▶ **Goal of the exercise**
In the data below, find the line that contains "- by apply Forall_app." and the line that contains "assert (<[7%nat := u8". Copy both, plus every line between them, exactly.

▶ **Data for analysis**
"""
Lemma fed_start rc rf key : Forall byte key -> fed rc rf key [] (SipHash_SetKey key (init_ctx rc rf)).
Proof.
  intros Hk. destruct (le64_key key Hk) as [K0 K1]. split; [|done|].
  - constructor; cbn; [|by exists []|lia|done]. split_and!; apply word_lxor; done.
  - exists [], []. split_and!; try done. cbn. unfold keyed. f_equal; apply Z.lxor_comm.
Qed.

(** The chunks of a message, one update each. *)
Lemma fed_updates rc rf key chunks : forall m c, fed rc rf key m c -> Forall byte m -> Forall (Forall byte) chunks ->
  bytes c = u64 (Z.of_nat (length m)) ->
  let c' := foldl (fun c src => SipHash_Update src c) c chunks in
  fed rc rf key (m ++ concat chunks) c' /\ bytes c' = u64 (Z.of_nat (length (m ++ concat chunks))).
Proof.
  induction chunks as [|src chunks IH]; intros m c F Hm Hs Hb; cbn [foldl concat]; [by rewrite app_nil_r|].
  apply Forall_cons in Hs as [Hs Hcs]. rewrite doc_update. set (c1 := set_bytes _ c).
  assert (fed rc rf key m c1) as F1.
  { destruct F as [[T1 T2 T3 T4] R S]. split; [|done|done]. constructor; try done. apply word_u64. }
  destruct (fed_feed rc rf key (length src) src m c1) as [F2 E2]; [done..|]. rewrite app_assoc. apply IH; [done| |done|].
  - by apply Forall_app.
  - rewrite E2. cbn. rewrite Hb, length_app, Nat2Z.inj_add. unfold uwrap. apply Zplus_mod_idemp_l.
Qed.

Lemma End_spec rc rf key m c : fed rc rf key m c -> Forall byte m -> bytes c = u64 (Z.of_nat (length m)) ->
  (SipHash_End c).1 = siphash rc rf key m.
Proof.
  intros [T [R1 R2] (bs & rest & Em & Hbs & Hb & Hl & Hv)] Hm Hn. pose proof (typed_buflen c T) as Hlt.
  assert (length (concat bs) = 8 * length bs)%nat as Hcl.
  { clear -Hbs. induction Hbs as [|b bs Hb _ IH]; cbn; [done|]. rewrite length_app. lia. }
  set (last := rest ++ replicate (7 - length rest) 0 ++ [Z.of_nat (length m) mod 256]).
  assert (<[7%nat := u8 (bytes c)]> (b8 c) = last) as Elast.
  { rewrite Hb, Hn. unfold uwrap. assert (Z.of_nat (length m) mod 2 ^ 64 mod 2 ^ 8 = Z.of_nat (length m) mod 256) as ->.
    { symmetry. apply Znumtheory.Zmod_div_mod; [lia|lia|]. by exists 72057594037927936. }
    replace (8 - length rest)%nat with (7 - length rest + 1)%nat by lia. rewrite replicate_add, app_assoc.
    rewrite insert_app_r_alt by (rewrite length_app, length_replicate; lia). rewrite length_app, length_replicate.
    replace (7 - (length rest + (7 - length rest)))%nat with 0%nat by lia. cbn. by rewrite <- app_assoc. }
  assert (words (padded m) = le64 <$> (bs ++ [last])) as Ew.
  { rewrite <- words_concat. 2:{ apply Forall_app. split; [done|]. apply Forall_singleton. unfold last. rewrite !length_app, length_replicate. cbn. lia. }
    f_equal. unfold padded. rewrite concat_app. cbn [concat]. rewrite app_nil_r. unfold last. 
    assert (length m mod 8 = length rest)%nat as ->.
    { rewrite Em, length_app, Hcl, Nat.add_comm, Nat.mul_comm, Nat.Div0.mod_add. apply Nat.mod_small. lia. }
    rewrite Em at 1. by rewrite <- app_assoc. }
  rewrite Em in Hm. apply Forall_app in Hm as [_ Hr].
  unfold siphash. fold (keyed key). rewrite Ew, fmap_app, foldl_app, <- Hv. cbn [fmap list_fmap foldl].
  unfold SipHash_End, SipBuf. rewrite Elast, orb_true_r. cbn [b8 v set_buf set_v SipRounds rounds_compr rounds_final].
  assert (word (le64 last)) as Hw.
  { apply le64_word.
    - unfold last. rewrite !length_app, length_replicate. cbn. lia.
    - unfold last. rewrite !Forall_app. split_and!; [done|apply Forall_replicate; split; lia|]. apply Forall_singleton. apply Z.mod_pos_bound. lia. }
  destruct (compress_spec (rounds_compr c) (le64 last) (v c) Hw (typed_v c T)) as [-> W].
  destruct (rounds_words (rounds_final c) (xor_v2 255 (compress (rounds_compr c) (v c) (le64 last)))) as [E _].
  { by apply words_xor_v2. }
  cbn [fst]. rewrite <- R1, <- R2, <- E. by destruct c.
Qed.

(** C23. The code computes SipHash.  However a message is cut into pieces for
    [SipHash_Update], empty ones too, [SipHash_End] gives what the definition of SipHash
    gives for the whole message, for any key and numbers of rounds; it leaves nothing of
    the key in the context. *)
Theorem siphash_correct rc rf key chunks c : Forall byte key -> Forall (Forall byte) chunks ->
  SipHash_End (foldl (fun c src => SipHash_Update src c) (SipHash_SetKey key (SipHash_InitX rc rf c)) chunks) =
    (siphash rc rf key (concat chunks), ctx0).
Proof.
  intros Hk Hc. rewrite doc_init. set (c1 := foldl _ _ _).
  destruct (fed_updates rc rf key chunks [] (SipHash_SetKey key (init_ctx rc rf))) as [F E]; [by apply fed_start|done|done|done|].
  rewrite (surjective_pairing (SipHash_End c1)). f_equal; [|by destruct (SipBuf [] true c1) eqn:Eb; unfold c1, SipHash_End; destruct (SipBuf _ _ _)].
  apply End_spec; [exact F| |exact E]. cbn. clear -Hc. induction Hc; cbn; [done|]. by apply Forall_app.
Qed.

(** C38. The words of a context stay words.  A context with a key has four 64-bit words, a
    buffer of eight bytes that are zero behind the first [buflen], fewer than eight, and a
    64-bit count; setting a key makes such a context, taking bytes keeps it one, and the
    hash is a 64-bit word. *)
Theorem siphash_typed rc rf key src c : Forall byte key -> Forall byte src -> typed c ->
  typed (SipHash_SetKey key (SipHash_InitX rc rf c)) /\ typed (SipBuf src false c).2 /\
  typed (SipHash_Update src c) /\ word (SipHash_End c).1.
Proof.
  intros Hk Hs T. rewrite doc_init. split; [apply (fed_typed _ _ _ _ _ (fed_start rc rf key Hk))|].
  assert (forall c, typed c -> typed (SipBuf src false c).2) as Hbuf.
  { intros c1 T1. destruct (typed_b8 c1 T1) as (rest & Hb & Hl & Hr). by apply (SipBuf_spec src c1 rest T1 Hb Hl Hr Hs). }
  split; [by apply Hbuf|]. destruct (typed_b8 c T) as (rest & Hb & Hl & Hr). pose proof (typed_buflen c T) as Hlt. split.
  - rewrite doc_update. assert (typed (set_bytes (u64 (bytes c + Z.of_nat (length src))) c)) as T1.
    { destruct T as [T1 T2 T3 T4]. constructor; try done. apply word_u64. }
    clear Hb Hl Hr Hlt Hbuf. revert T1. generalize (set_bytes (u64 (bytes c + Z.of_nat (length src))) c). generalize (length src) as fuel. clear T c rest.
    intros fuel. revert src Hs. induction fuel as [|fuel IH]; intros src Hs c1 T1; cbn [feed]; [done|]. destruct src as [|b src]; [done|].
    destruct (typed_b8 c1 T1) as (rest & Hb & Hl & Hr). destruct (SipBuf_spec (b :: src) c1 rest T1 Hb Hl Hr Hs) as [E T2].
    destruct (SipBuf (b :: src) false c1) as [x c2]. apply IH; [by apply Forall_drop|done].
  - unfold SipHash_End, SipBuf. rewrite orb_true_r. cbn [b8 v set_buf set_v SipRounds rounds_compr rounds_final].
    assert (word (le64 (<[7%nat := u8 (bytes c)]> (b8 c)))) as Hw.
    { apply le64_word; rewrite Hb; [rewrite length_insert, length_app, length_replicate; lia|].
      apply Forall_insert; [|apply Z.mod_pos_bound; lia]. apply Forall_app. split; [done|]. apply Forall_replicate. unfold byte. lia. }
    destruct (compress_spec (rounds_compr c) _ (v c) Hw (typed_v c T)) as [-> W].
    destruct (rounds_words (rounds_final c) (xor_v2 255 (compress (rounds_compr c) (v c) (le64 (<[7%nat := u8 (bytes c)]> (b8 c)))))) as [_ (A & B & C & D)].
    { by apply words_xor_v2. }
    apply word_lxor; apply word_lxor; done.
Qed.
End Hash.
"""
▶ **Reply**
  - by apply Forall_app.
  - rewrite E2. cbn. rewrite Hb, length_app, Nat2Z.inj_add. unfold uwrap. apply Zplus_mod_idemp_l.
Qed.

Lemma End_spec rc rf key m c : fed rc rf key m c -> Forall byte m -> bytes c = u64 (Z.of_nat (length m)) ->
  (SipHash_End c).1 = siphash rc rf key m.
Proof.
  intros [T [R1 R2] (bs & rest & Em & Hbs & Hb & Hl & Hv)] Hm Hn. pose proof (typed_buflen c T) as Hlt.
  assert (length (concat bs) = 8 * length bs)%nat as Hcl.
  { clear -Hbs. induction Hbs as [|b bs Hb _ IH]; cbn; [done|]. rewrite length_app. lia. }
  set (last := rest ++ replicate (7 - length rest) 0 ++ [Z.of_nat (length m) mod 256]).
  assert (<[7%nat := u8 (bytes c)]> (b8 c) = last) as Elast.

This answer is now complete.